Snoop Dogg shed light on a different form of crew love on his 1994 single, "Ain't No Fun." Nate Dogg appears on the singing vocal tip and Dogg Pound brethren Kurupt and Daz Dillinger add to the festivities with rewind-worthy verses. Warren G -- who played a big part in the introduction of Snoop to the rap world -- makes an appearance as well, completing the cipher and resulting in one of the more memorable West Coast posse cuts to ever be recorded.

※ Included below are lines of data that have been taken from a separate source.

Lemma any_match_same req P ps qs :
  same_statements ps qs -> any_match req P ps ↔ any_match req P qs.
Proof.
  intros Hs. unfold any_match. split; intros (p & s & Hp & Hin & ?).
  - destruct (proj1 (Hs s)) as (q & ? & ?); [eauto|]. by exists q, s.
  - destruct (proj2 (Hs s)) as (q & ? & ?); [eauto|]. by exists q, s.
Qed.
End Eval.

Section EvalProperties.
Context `{GoLib}.
Open Scope list_scope.

(** *** Risk classification *)

Lemma classify_loop_spec req tiers best :
  match classify_loop req tiers best with
  | None => best = None ∧ ∀ u, u ∈ tiers -> tier_matches u req = false
  | Some t =>
      (best = Some t ∧ ∀ u, u ∈ tiers -> tier_matches u req = true ->
         strength (tier_require u) <= strength (tier_require t))
      ∨ ∃ l1 l2, tiers = l1 ++ t :: l2 ∧ tier_matches t req = true
          ∧ (∀ b, best = Some b -> strength (tier_require b) < strength (tier_require t))
          ∧ (∀ u, u ∈ l1 -> tier_matches u req = true ->
               strength (tier_require u) < strength (tier_require t))
          ∧ (∀ u, u ∈ l2 -> tier_matches u req = true ->
               strength (tier_require u) <= strength (tier_require t))
  end.
Proof.
  revert best. induction tiers as [|t tiers IH]; intros best; simpl.
  { destruct best; [left|]; (split; [done|intros ? ?%elem_of_nil; done]). }
  destruct (tier_matches t req) eqn:Hm.
  - assert (Hnew : ∀ b, best = None ∨ best = Some b ∧ strength (tier_require b) < strength (tier_require t) ->
      match classify_loop req tiers (Some t) with
      | None => False
      | Some v => ∃ l1 l2, t :: tiers = l1 ++ v :: l2 ∧ tier_matches v req = true
          ∧ (∀ b, best = Some b -> strength (tier_require b) < strength (tier_require v))
          ∧ (∀ u, u ∈ l1 -> tier_matches u req = true ->
               strength (tier_require u) < strength (tier_require v))
          ∧ (∀ u, u ∈ l2 -> tier_matches u req = true ->
               strength (tier_require u) <= strength (tier_require v))
      end).
    { intros b Hb. specialize (IH (Some t)). destruct (classify_loop req tiers (Some t)) as [v|].
      - destruct IH as [[[= ->] Hle]|(l1 & l2 & -> & Hv & Hbest & H1 & H2)].
        + exists [], tiers. repeat split; try done; [|set_solver].
          intros b' ->. destruct Hb as [?|[[= ->] ?]]; done.
        + exists (t :: l1), l2. repeat split; try done.
          * intros b' ->. specialize (Hbest t eq_refl). destruct Hb as [?|[[= ->] ?]]; [done|lia].
          * intros u [->|Hu]%elem_of_cons ?; [by apply Hbest|by apply H1].
      - destruct IH. done. }
    destruct best as [b|].
    + destruct (Z.ltb_spec (strength (tier_require b)) (strength (tier_require t))).
      * specialize (Hnew b (or_intror (conj eq_refl ltac:(done)))).
        destruct (classify_loop _ _ _); [by right|done].
      * specialize (IH (Some b)). destruct (classify_loop _ _ _) as [v|].
        -- destruct IH as [[[= ->] Hle]|(l1 & l2 & -> & Hv & Hbest & H1 & H2)].
           ++ left. split; [done|]. intros u [->|Hu]%elem_of_cons ?; [done|by apply Hle].
           ++ right. exists (t :: l1), l2. repeat split; try done.
              specialize (Hbest b eq_refl).
              intros u [->|Hu]%elem_of_cons ?; [lia|by apply H1].
        -- destruct IH; done.
    + specialize (Hnew t (or_introl eq_refl)). destruct (classify_loop _ _ _); [by right|done].
  - specialize (IH best). destruct (classify_loop _ _ _) as [v|].
    + destruct IH as [[-> Hle]|(l1 & l2 & -> & Hv & Hbest & H1 & H2)].
      * left. split; [done|]. intros u [->|Hu]%elem_of_cons ?; [congruence|by apply Hle].
      * right. exists (t :: l1), l2. repeat split; try done.
        intros u [->|Hu]%elem_of_cons ?; [congruence|by apply H1].
    + destruct IH as [-> Hall]. split; [done|]. intros u [->|Hu]%elem_of_cons; [done|by apply Hall].
Qed.

Lemma strength_nonneg r : 0 <= strength r.
Proof. unfold strength. repeat case_match; lia. Qed.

When you get the Dramatics on your rap song, you're obviously destined for greatness, just ask Snoop Dogg. He did just that on his 1994 single, "Doggy Dogg World." Produced by Dr. Dre and featuring verses from Tha Dogg Pound, as well as vocals from Nancy Fletcher, the song features samples of Richard "Dimples" Fields' "If It Ain't One Thing...It's Another" and Kool & the Gang's "Summer Madness." The third single released from Doggystyle, it may not get as much burn as other classics in Snoop's catalog, but it's definitely a timeless gem and more than worthy of its slot on this list.
"As I look up at the sky / My mind starts tripping, a tear drops my eye / My body temperature falls / I'm shaking and they breaking trying to save the Dogg / Pumping on my chest and I'm screaming / I stop breathing, damn I see demons / Dear God, I wonder can you save me / I can't die my boo boo's bout to have my baby," Snoop raps.
Those cryptic lyrics kick off his 1994 single, "Murder Was the Case," which is one of the more notorious instances of art imitating life in hip-hop history. The song was released while the rapper was on trial for murder for the killing of Philip Woldemariam in 1993. The accompanying short film and music video blurred the lines between what was entertainment and real life, giving the circumstances surrounding Snoop's legal woes. While he was eventually found not guilty in the court of law, there's not enough reasonable doubt in this world to keep us from praising this masterpiece of a record.
The record that started the long and illustrious solo career of Snoop Doggy Dogg is undoubtedly his debut single, "Who Am I? (What's My Name?)," which was the equivalent of a nuclear bomb when it touched down in 1993. While his showing on Dr. Dre's The Chronic may have established him as the hottest newcomer in rap, "Who Am I?" solidified a then baby-faced Snoop as a bona fide superstar. A genius introductory cut if there ever was one, this song took a splash of George Clinton and Parliament, sprinkled it with a little bit of Long Beach swagger and the outcome was an addictive song that still sounds fresh more than 20 years later.
Snoop Dogg may have countless hit singles and a ton of superb album cuts to his name, but the first song that comes to many fans' minds when they think of him is 1993's "Gin and Juice." Once that Dr. Dre-produced beat drops, you can't help but rhyme right along with Snoop when he raps, "With so much drama in the LBC, it's kinda hard being Snoop D-O-GG / But I somehow, someway keep comin' up with funky ass hits like every single day." The second single released from Doggystyle, the song serves as a vintage Cali house party in audio from and is representative of the G-Funk era. From the unforgettable opening bars to the timeless music video, "Gin and Juice" is one of the greatest rap songs of all-time and a definitive selection in the storied lineage of West Coast hip-hop.